(* ===== verification/RateTier.v ===== *)
(** * RateTier: the limits of a model's TokenRateLimitPolicy and the phase of a subscription

    Models, of [maas-controller/pkg/controller/maas]: the validation of a token
    rate limit, the rates of a model reference and the derivation of the final
    phase ([maassubscription_controller.go]), the collection of the
    subscriptions of one model (the loop of [reconcileTRLPForModel]), and
    [ratetier.go], which groups the subscriptions with equal rates into one
    limit.  A rate map [{"limit": n, "window": w}] is the record [TokenRate]:
    [modelRefTokenRates] is the only place that builds one, so the type
    assertions of [canonicalizeRates] always succeed.  A Go panic (indexing an
    empty member list) is [None]. *)

From S2P Require Import Prelude GoStrings Sha256 RateLimitId.
From Stdlib Require String.
Local Open Scope string_scope.

Module RateTier.

(** ** Data *)

Record TokenRate := { Limit : Z; Window : string }.
(** No checks attaches all of the policy. *)
Record GuardrailAttachment := { at_Name : string; at_Checks : list string }.
Record ModelSubscriptionRef := {
  mr_Name : string; mr_Namespace : string; TokenRateLimits : list TokenRate; Unlimited : bool;
  mr_Guardrails : list GuardrailAttachment;
}.
Record MaaSSubscription := {
  sub_Namespace : string; sub_Name : string; ModelRefs : list ModelSubscriptionRef;
  sub_Meta : Controller.SubMeta;
}.
Record subInfo := {
  subNamespace : string; subName : string; rates : list TokenRate; unlimited : bool;
  modelScoped : string; groupKey : string; legacy : bool;
}.
(** A limit of the policy's [limits] map; [None] rates are an absent key. *)
Record PolicyLimit := {
  pl_rates : option (list TokenRate); pl_predicate : string; pl_counters : list string;
}.

#[export] Instance TokenRate_eq_dec : EqDecision TokenRate.
Proof. solve_decision. Defined.
#[export] Instance PolicyLimit_eq_dec : EqDecision PolicyLimit.
Proof. solve_decision. Defined.

(** ** Validation of a rate *)

Definition maxTokenRateLimit : Z := 1000000000.
Definition maxWindowSeconds : Z := 366 * 24 * 3600.

Inductive RateErr :=
| ErrLimitNotPositive | ErrLimitTooLarge | ErrWindowFormat | ErrWindowValue | ErrWindowTooLong
| ErrNoTokenBudget.

Definition is_digit (c : ascii) : bool := in_range 48 57 c.
Definition is_unit (c : ascii) : bool :=
  Ascii.eqb c "s" || Ascii.eqb c "m" || Ascii.eqb c "h".

(** [windowPattern]: a non-zero digit, at most three more digits, one unit.
    The result is the text before the unit and the unit. *)
Fixpoint match_tail (n : nat) (s : string) : option (string * ascii) :=
  match s with
  | String c r =>
      if is_unit c then (if String.eqb r "" then Some ("", c) else None) else
      match n with
      | S n' => if is_digit c
                then match match_tail n' r with
                     | Some (num, u) => Some (String c num, u)
                     | None => None
                     end
                else None
      | O => None
      end
  | EmptyString => None
  end.
Definition windowPattern (s : string) : option (string * ascii) :=
  match s with
  | String c r =>
      if in_range 49 57 c
      then match match_tail 3 r with
           | Some (num, u) => Some (String c num, u)
           | None => None
           end
      else None
  | EmptyString => None
  end.

(** [strconv.ParseInt(s, 10, 64)] on a string of digits. *)
Fixpoint parse_digits (acc : Z) (s : string) : option Z :=
  match s with
  | EmptyString => if (acc <=? int64_max)%Z then Some acc else None
  | String c r => if is_digit c then parse_digits (acc * 10 + (byte_of c - 48)) r else None
  end.

Definition window_seconds (unit : ascii) (value : Z) : Z :=
  if Ascii.eqb unit "s" then value
  else if Ascii.eqb unit "m" then wrap64 (value * 60)
  else if Ascii.eqb unit "h" then wrap64 (value * 3600)
  else 0.

Definition validateTokenRateLimit (limit : Z) (window : string) : Res RateErr unit :=
  reject ErrLimitNotPositive when (limit <=? 0)%Z ;;
  reject ErrLimitTooLarge when (maxTokenRateLimit <? limit)%Z ;;
  match windowPattern window with
  | None => Err ErrWindowFormat
  | Some (numStr, unit) =>
      match parse_digits 0 numStr with
      | None => Err ErrWindowValue
      | Some value =>
          reject ErrWindowTooLong when (maxWindowSeconds <? window_seconds unit value)%Z ;; Ok tt
      end
  end.

(** [modelRefTokenRates]: the rates, or [unlimited]. *)
Definition modelRefTokenRates (mRef : ModelSubscriptionRef) : Res RateErr (list TokenRate * bool) :=
  match TokenRateLimits mRef with
  | [] => if Unlimited mRef then Ok ([], true) else Err ErrNoTokenBudget
  | trls =>
      rs <- fold_res (λ acc trl,
              _ <- validateTokenRateLimit (Limit trl) (Window trl) ;; Ok (acc ++ [trl])%list) [] trls ;;
      Ok (rs, false)
  end.

(** ** Canonical rates *)

Definition rate_key (r : TokenRate) : string := format_int (Limit r) +:+ "/" +:+ Window r.

Definition canon_step (st : gmap string TokenRate * list string) (r : TokenRate) :=
  let '(byKey, keys) := st in
  let key := rate_key r in
  match byKey !! key with
  | Some _ => (byKey, keys)
  | None => (<[key := r]> byKey, (keys ++ [key])%list)
  end.

(** The canonical list reads [byKey] at the sorted keys, which are all present. *)
Definition canonicalizeRates (rs : list TokenRate) : string * list TokenRate :=
  let '(byKey, keys) := fold_left canon_step rs (∅, []) in
  let keys := sort_strings keys in
  (join "," keys, omap (λ k, byKey !! k) keys).

Definition rateGroupKey (rs : list TokenRate) : string := fst (canonicalizeRates rs).
Definition canonicalRates (rs : list TokenRate) : list TokenRate := snd (canonicalizeRates rs).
:::
▸ **Assigned task**
Select all lines in the listing above where the word "ErrWindowFormat" appears, and show them.

▸ **Result below**
| ErrLimitNotPositive | ErrLimitTooLarge | ErrWindowFormat | ErrWindowValue | ErrWindowTooLong
  | None => Err ErrWindowFormat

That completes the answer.